Lt. General James Kowalski
Lt. General James Kowalski Air Force

"You can't screw up once—and that's the unique danger of these machines," 
points out investigative journalist Eric Schlosser [11], whose recent book, 
Command and Control [12], details the Air Force's stunning secret history of 
nuclear near-misses [7], from the accidental release of a hydrogen bomb that 
would have devastated North Carolina to a Carter-era computer glitch that 
falsely indicated a shower of incoming Soviet nukes. "In this business, you 
need a perfect safety record."
Once the military's crown jewels, ICBM bases have become "little orphanages 
that get scraps for dinner."

And a perfect record, in a homeland arsenal made up of hundreds of missiles and 
countless electronic and mechanical systems that have to operate flawlessly—to 
say nothing of the men and women at the controls—is a very hard thing to 
achieve. Especially when the rest of the nation seems to have forgotten about 
the whole thing. "The Air Force has not kept its ICBMs manned or maintained 
properly," says Bruce Blair [13], a former missileer and cofounder of the 
anti-nuclear group Global Zero [14]. Nuclear bases that were once the 
military's crown jewels are now "little orphanages that get scraps for dinner," 
he says. And morale is abysmal.

Blair's organization wants to eliminate nukes, but he argues that while we 
still have them, it's imperative that we invest in maintenance, training, and 
personnel to avoid catastrophe: An accident resulting from human error, he 
says, may be actually more likely today because the weapons are so unlikely to 
be used. Without the urgent sense of purpose the Cold War provided, the young 
men (and a handful of women) who work with the world's most dangerous weapons 
are left logging their 24-hour shifts under subpar conditions—with all the 
dangers that follow.

In August 2013, Air Force commanders investigated two officers in the ICBM 
program suspected of using ecstasy and amphetamines. A search of the officers' 
phones revealed more trouble: They and other missileers were sharing answers 
for the required monthly exams [15] that test their knowledge of things like 
security procedures and the proper handling of classified launch codes. 
Ultimately, 98 missileers were implicated for cheating or failure to report it. 
Nine officers were stripped of their commands, and Colonel Robert Stanley, the 
commander of Malmstrom's missile wing, resigned [16].
The Air Force claimed the cheating only went as far back as November 2011. 
Ex-missileers told me it went back decades: "Everybody has cheated on those 
tests."

The Air Force claimed the cheating only went as far back as November 2011 [17], 
but three former missileers told me it was the norm at Malmstrom when they 
arrived there back in 2007, and that the practice was well established. (Blair 
told me that cheating was even common when he served at Malmstrom in the 
mid-1970s.) Missileers would check each other's tests before turning them in 
and share codes indicating the correct proportion of multiple-choice answers on 
a given exam. If the nuclear program's top brass, who all began their careers 
as missileers, weren't aware of it, the men suggested, then they were willfully 
looking the other way. "You know in Casablanca, when that inspector was 
'absolutely shocked' that there was gambling at Rick's? It's that," one 
recently retired missileer told me. "Everybody has cheated on those tests."
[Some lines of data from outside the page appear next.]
(* ===== verification/PosixTimer.v ===== *)
(** * EVFILT_TIMER on POSIX: src/posix/timer.c

    Each enabled knote owns a [posix_timer] in [kq_timers], a red-black tree of
    timers ordered by deadline and then by address.  The wait clamps its timeout
    to the earliest deadline; copyout pops the timers that are due, counts the
    deadlines passed and delivers one event per knote.  The comparison
    [posix_timer_cmp] reads the timers through their addresses, so the tree
    operations take the heap of timers as their key function. *)

From Stdlib Require Import ZArith Lia Bool.
From stdpp Require Import base list gmap.
From S2P Require Import Prelude RBTree Event Map State Ops Knote Filter PosixPlatform.

Definition NSEC : Z := 1000000000.

Definition ts_lt (a b : timespec) : bool :=
  if negb (tv_sec a =? tv_sec b) then tv_sec a <? tv_sec b else tv_nsec a <? tv_nsec b.

Definition posix_timer_cmp (a b : posix_timer) (pa pb : ptr) : Z :=
  if ts_lt (next a) (next b) then -1
  else if ts_lt (next b) (next a) then 1
  else if (pa <? pb)%positive then -1
  else if (pb <? pa)%positive then 1
  else 0.

(** The order of [posix_timer_cmp] as an order of numbers: the deadline in
    nanoseconds above the 64 bits of the address ([timer_cmp_key]). *)
Definition ts_ns (t : timespec) : Z := tv_sec t * NSEC + tv_nsec t.
Definition timer_key (m : gmap ptr posix_timer) (t : ptr) : Z :=
  match m !! t with Some r => ts_ns (next r) * 2 ^ 64 + Zpos t | None => Zpos t end.

Section Timer.
Context {K : Type} `{OS K} `{FilterList K}.
Implicit Types (w : world K) (p q t : ptr) (f : filt_ref).

(** [clock_gettime]; its result is left unset when it fails. *)
Definition ts_clock (clk : Z) : M (world K) timespec :=
  let! r := sys (SysClockGettime clk) in deref Uninitialised r.
Definition ts_now : M (world K) timespec := ts_clock CLOCK_MONOTONIC.

Definition ts_add_ns (t : timespec) (ns : Z) : M (world K) timespec :=
  let! sec := long_ (tv_sec t + Z.quot ns NSEC) in
  let! nsec := long_ (tv_nsec t + Z.rem ns NSEC) in
  if NSEC <=? nsec then let! sec := long_ (sec + 1) in ret (Timespec sec (nsec - NSEC))
  else ret (Timespec sec nsec).

Definition timer_data_to_ns (d fflags : Z) : M (world K) Z :=
  if has fflags NOTE_NSECONDS then ret d
  else if has fflags NOTE_USECONDS then long_ (d * 1000)
  else if has fflags NOTE_SECONDS then long_ (d * NSEC)
  else long_ (d * 1000000).

(** The nanoseconds from [rt] until the time [abs_ns]. *)
Definition abs_delta (abs_ns : Z) (rt : timespec) : M (world K) Z :=
  let! s := long_ (Z.quot abs_ns NSEC - tv_sec rt) in
  let! s := long_ (s * NSEC) in
  let! n := long_ (Z.rem abs_ns NSEC - tv_nsec rt) in
  long_ (s + n).

Definition timer_alloc p : M (world K) (option ptr) :=
  let! r := alloc in
  match r with
  | None => ret None
  | Some t =>
      let! kn := get_kn p in
      let one := has (flags (kev kn)) EV_ONESHOT in
      if has (fflags (kev kn)) NOTE_ABSOLUTE then
        let! abs_ns := timer_data_to_ns (data (kev kn)) (fflags (kev kn)) in
        let! rt := ts_clock CLOCK_REALTIME in
        let! m := ts_now in
        let! delta := abs_delta abs_ns rt in
        let! nx := ts_add_ns m (if delta <? 0 then 0 else delta) in
        put_timer t (PosixTimer p nx 0 one true false 0) ;;; ret (Some t)
      else if data (kev kn) <? 0 then set_errno EINVAL ;;; ret None
      else
        let! ns := timer_data_to_ns (data (kev kn)) (fflags (kev kn)) in
        let ns := if ns <? 1 then 1 else ns in
        let! m := ts_now in
        let! nx := ts_add_ns m ns in
        put_timer t (PosixTimer p nx (if one then 0 else ns) one false false 0) ;;; ret (Some t)
  end.

(** The tree operations compare timers of the tree: all must be live. *)
Definition tree_timers q : M (world K) (gmap ptr posix_timer * tree ptr) :=
  let! k := get_pkq q in
  let! m := gets (fun w => px_timers (w_px w)) in
  if forallb (fun t => bool_decide (is_Some (m !! t))) (elements (kq_timers k))
  then ret (m, kq_timers k) else fail UseAfterFree.

Definition timer_link q t : M (world K) unit :=
  let! r := get_timer t in
  if in_tree r then ret tt
  else
    let! mt := tree_timers q in
    let! res := deref NullDeref (RB_INSERT (timer_key mt.1) mt.2 t) in
    upd_pkq q (set_kq_timers res.2) ;;;
    upd_timer t (set_in_tree true).

Definition timer_unlink q t : M (world K) unit :=
  let! r := get_timer t in
  if negb (in_tree r) then ret tt
  else
    let! mt := tree_timers q in
    let! tr' := deref BadAddress (RB_REMOVE (timer_key mt.1) mt.2 (timer_key mt.1 t)) in
    upd_pkq q (set_kq_timers tr') ;;;
    upd_timer t (set_in_tree false).

Definition posix_timer_min_deadline_ns q : M (world K) Z :=
  let! k := get_pkq q in
  match RB_MIN (kq_timers k) with
  | None => ret (-1)
  | Some t =>
      let! now := ts_now in
      let! r := get_timer t in
      if ts_lt (next r) now then ret 0
      else
        let! s := long_ (tv_sec (next r) - tv_sec now) in
        let! s := long_ (s * NSEC) in
        let! n := long_ (tv_nsec (next r) - tv_nsec now) in
        long_ (s + n)
  end.

(** The catch-up loop of a periodic timer: the fuel is the number of intervals
    until [now], plus one. *)
Definition catch_up t (now : timespec) : M (world K) unit :=
  let! r := get_timer t in
  loop (S (Z.to_nat ((ts_ns now - ts_ns (next r)) / interval_ns r + 1))) (fun _ : unit =>
    let! r := get_timer t in
    let! nx := ts_add_ns (next r) (interval_ns r) in
    upd_timer t (set_next nx) ;;;
    if ts_lt now nx then ret (inr tt)
    else upd_timer t (fun r => set_fire_count (u32 (fire_count r + 1)) r) ;;; ret (inl tt)) tt.

(** One expired timer of the loop of [posix_timer_check]. *)
Definition timer_fire q t (now : timespec) : M (world K) unit :=
  timer_unlink q t ;;;
  upd_timer t (fun r => set_fire_count (u32 (fire_count r + 1)) r) ;;;
  let! r := get_timer t in
  if oneshot r || absolute r || (interval_ns r =? 0) then
    let! sec := long_ (tv_sec now + NSEC) in
    upd_timer t (set_next (Timespec sec 0))
  else catch_up t now ;;; timer_link q t.

Definition posix_timer_check q : M (world K) unit :=
  let! k := get_pkq q in
  match RB_MIN (kq_timers k) with
  | None => ret tt
  | Some t0 =>
      let! now := ts_now in
      loop (S (rb_size (kq_timers k))) (fun o : option ptr =>
        match o with
        | None => ret (inr tt)
        | Some t =>
            let! r := get_timer t in
            if ts_lt now (next r) then ret (inr tt)
            else
              timer_fire q t now ;;;
              let! k := get_pkq q in ret (inl (RB_MIN (kq_timers k)))
        end) (Some t0)
  end.

(** ** Callbacks *)

(** [knote_foreach] with the context its callback fills in. *)
Fixpoint foreach_ctx {C : Type} (fuel : nat) f (cb : C -> ptr -> M (world K) (C * Z)) (ctx : C)
    (cur : option entry) : M (world K) C :=
  match cur with
  | None => ret ctx
  | Some e =>
      match fuel with
      | O => fail OutOfFuel
      | S n =>
          let! x := get_filt f in
          if decide (RB_FIND e_key (kf_index x) (e_key e) = Some e) then
            let! c := cb ctx (e_ptr e) in
            if c.2 =? 0 then foreach_ctx n f cb c.1 (RB_NEXT e_key (kf_index x) (e_key e))
            else ret c.1
          else fail UseAfterFree
      end
  end.
Definition knote_foreach_ctx {C : Type} f (cb : C -> ptr -> M (world K) (C * Z)) (ctx : C)
    : M (world K) C :=
  let! x := get_filt f in
  foreach_ctx (rb_size (kf_index x)) f cb ctx (RB_MIN (kf_index x)).

(** [struct timer_drain_ctx] and [struct vnode_drain_ctx]: [nout] and [err]; the
    callback copies out one knote with [one]. *)
Definition drain_cb (one : Z -> ptr -> M (world K) Z) (eventlist nevents : Z) (c : Z * bool) p
    : M (world K) ((Z * bool) * Z) :=
  if nevents <=? c.1 then ret (c, 1)
  else
    let! rv := one (eventlist + c.1) p in
    if rv <? 0 then ret ((c.1, true), 1) else ret ((c.1 + rv, c.2), 0).
Definition drain_result (c : Z * bool) : Z := if c.2 then -1 else c.1.

Definition evfilt_timer_copyout_one (dst : Z) f p : M (world K) Z :=
  let! s := get_pkn p in
  let! kn := get_kn p in
  match kn_timer s with
  | None => ret 0
  | Some t =>
      if KNOTE_DISABLED kn then ret 0
      else
        let! r := get_timer t in
        if fire_count r =? 0 then ret 0
        else
          upd_timer t (set_fire_count 0) ;;;
          store dst (kev kn) ;;;
          upd_mem dst (set_data (fire_count r)) ;;;
          let! rv := knote_copyout_flag_actions f p in
          ret (if rv <? 0 then -1 else 1)
  end.

Definition posix_evfilt_timer_copyout (dst nevents : Z) f (src : option ptr) (ev : raw_event)
    : M (world K) Z :=
  posix_timer_check f.1 ;;;
  let! c := knote_foreach_ctx f
    (drain_cb (fun a p => evfilt_timer_copyout_one a f p) dst nevents) (0, false) in
  ret (drain_result c).

Definition posix_evfilt_timer_knote_create f p : M (world K) Z :=
  upd_kn p (upd_flags (fun x => setb x EV_CLEAR)) ;;;
  let! r := timer_alloc p in
  match r with
  | None => ret (-1)
  | Some t =>
      upd_pkn p (set_kn_timer (Some t)) ;;;
      timer_link f.1 t ;;;
      posix_wake_kqueue f.1 ;;;
      ret 0
  end.

(** [timer_unlink], [free] and [kn->kn_timer = NULL] *)
Definition timer_drop q p : M (world K) unit :=
  let! s := get_pkn p in
  match kn_timer s with
  | None => ret tt
  | Some t => timer_unlink q t ;;; free_timer t ;;; upd_pkn p (set_kn_timer None)
  end.

Definition posix_evfilt_timer_knote_modify f p (k : kevent) : M (world K) Z :=
  let! kn := get_kn p in
  let keep := Z.land (flags (kev kn)) EV_RECEIPT in
  timer_drop f.1 p ;;;
  upd_kn p (set_kev k) ;;;
  upd_kn p (upd_flags (fun x => setb x (Z.lor EV_CLEAR keep))) ;;;
  posix_evfilt_timer_knote_create f p.

Definition posix_evfilt_timer_knote_delete f p : M (world K) Z :=
  timer_drop f.1 p ;;; ret 0.

Definition posix_evfilt_timer_knote_enable f p : M (world K) Z :=
  let! s := get_pkn p in
  match kn_timer s with
  | None => ret tt
  | Some t =>
      let! r := get_timer t in
      let ns := if absolute r then 0 else if 0 <? interval_ns r then interval_ns r else 1 in
      let! m := ts_now in
      let! nx := ts_add_ns m ns in
      upd_timer t (set_next nx) ;;;
      upd_timer t (set_fire_count 0) ;;;
      timer_link f.1 t
  end ;;;
  posix_wake_kqueue f.1 ;;;
  ret 0.

Definition posix_evfilt_timer_knote_disable f p : M (world K) Z :=
  let! s := get_pkn p in
  match kn_timer s with
  | None => ret tt
  | Some t => timer_unlink f.1 t
  end ;;;
  ret 0.

(** The [kf_init] and [kf_destroy] of this filter do nothing. *)
Definition posix_evfilt_timer : filter_src K :=
  FilterSrc EVFILT_TIMER (FilterOps (Some (fun _ => ret 0)) (Some (fun _ => ret tt))
    posix_evfilt_timer_copyout posix_evfilt_timer_knote_create posix_evfilt_timer_knote_modify
    posix_evfilt_timer_knote_delete posix_evfilt_timer_knote_enable posix_evfilt_timer_knote_disable).
End Timer.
Cheating is just one symptom of what Lt. Colonel Jay Folds, then the commander 
of the nuclear missile wing at North Dakota's Minot Air Force Base, called 
"rot" in the atomic force [18]. Last November, Associated Press reporter Robert 
Burns obtained a RAND study [19] commissioned by the Air Force. It concluded 
that the typical launch officer was exhausted, cynical, and distracted on the 
job. ICBM airmen also had high rates of sexual assault, suicide, and spousal 
and child abuse, and more than double the rates of courts-martial than Air 
Force personnel as a whole.

The morale problems were well known to Michael Carey [20], the two-star general 
who led the program at the time the cheating was revealed. Indeed, he pointed 
them out to other Americans during an official military cooperation trip to 
Moscow, before spending the rest of his three-day visit on a drunken bender, 
repeatedly insulting his Russian military hosts and partying into the wee hours 
with "suspect" foreign women, according to the Air Force's inspector general 
[21]. He later confessed to chatting for most of a night with the hotel's cigar 
sales lady, who was asking questions "about physics and optics"—and thinking to 
himself: "Dude, this doesn't normally happen." Carey was stripped of his 
command in October 2013.

The embarrassments just keep coming. Last week, the Air Force fired two more 
nuclear commanders [22], including Col. Carl Jones, the No. 2 officer in the 
90th Missile Wing at Wyoming's Warren Air Force Base, and disciplined a third, 
for a variety of leadership failures, including the maltreatment of 
subordinates. In one instance, two missileers were sent to the hospital after 
exposure to noxious fumes at a control center—they had remained on duty for 
fear of retaliation by their commander, Lt. Col. Jimmy "Keith" Brown. This 
week, the Pentagon is expected [23] to release a comprehensive review of the 
nuclear program that details "serious problems that must be addressed urgently."
"Their buddies from the B-52s and B-2s tell them all sorts of exciting stories 
about doing real things in Afghanistan and Iraq. They end up feeling 
superfluous."

Stung by the recent bad press, the Air Force has announced pay raises, changes 
to the proficiency tests, and nearly $400 million in additional spending to 
increase staffing and update equipment. In the long term, Congress and the 
administration are debating a trillion-dollar suite of upgrades to the nuclear 
program, which could include replacing the existing ICBMs and warheads [24] 
with higher-tech versions.

But outside experts say none of the changes will address the core of the 
problem: obsolescence. "There is a morale issue," says Hans Kristensen [25], 
who directs the Federation of American Scientists' Nuclear Information Project, 
"that comes down to the fundamental question: How is the ICBM force essential? 
It's hard to find that [answer] if you sit in the hole out there. Their buddies 
from the B-52s and B-2s tell them all sorts of exciting stories about doing 
real things in Afghanistan and Iraq. They end up feeling superfluous."
launch switches
A missile commander's launch switches. National Park Service

Indeed, on my first night in town, over beer and bison burgers, Aaron had 
introduced me to "Brent," another recently former missileer who looks more like 
a surfer now that his military crew cut is all grown out. Brent lost faith in 
his leaders early on, he told me, when he saw the way they tolerated, if not 
encouraged, a culture of cheating. He'd resisted the impulse, he said, and his 
imperfect test scores disqualified him for promotions. But the worst part of 
the gig, the guys agreed, might be the stultifying tedium of being stuck in a 
tiny room all day and night waiting for an order you knew would never come. 
"Any TV marathon you can stumble upon is good," Brent said. "Even if it's 
something you hate. It's just that ability to zone out and lose time."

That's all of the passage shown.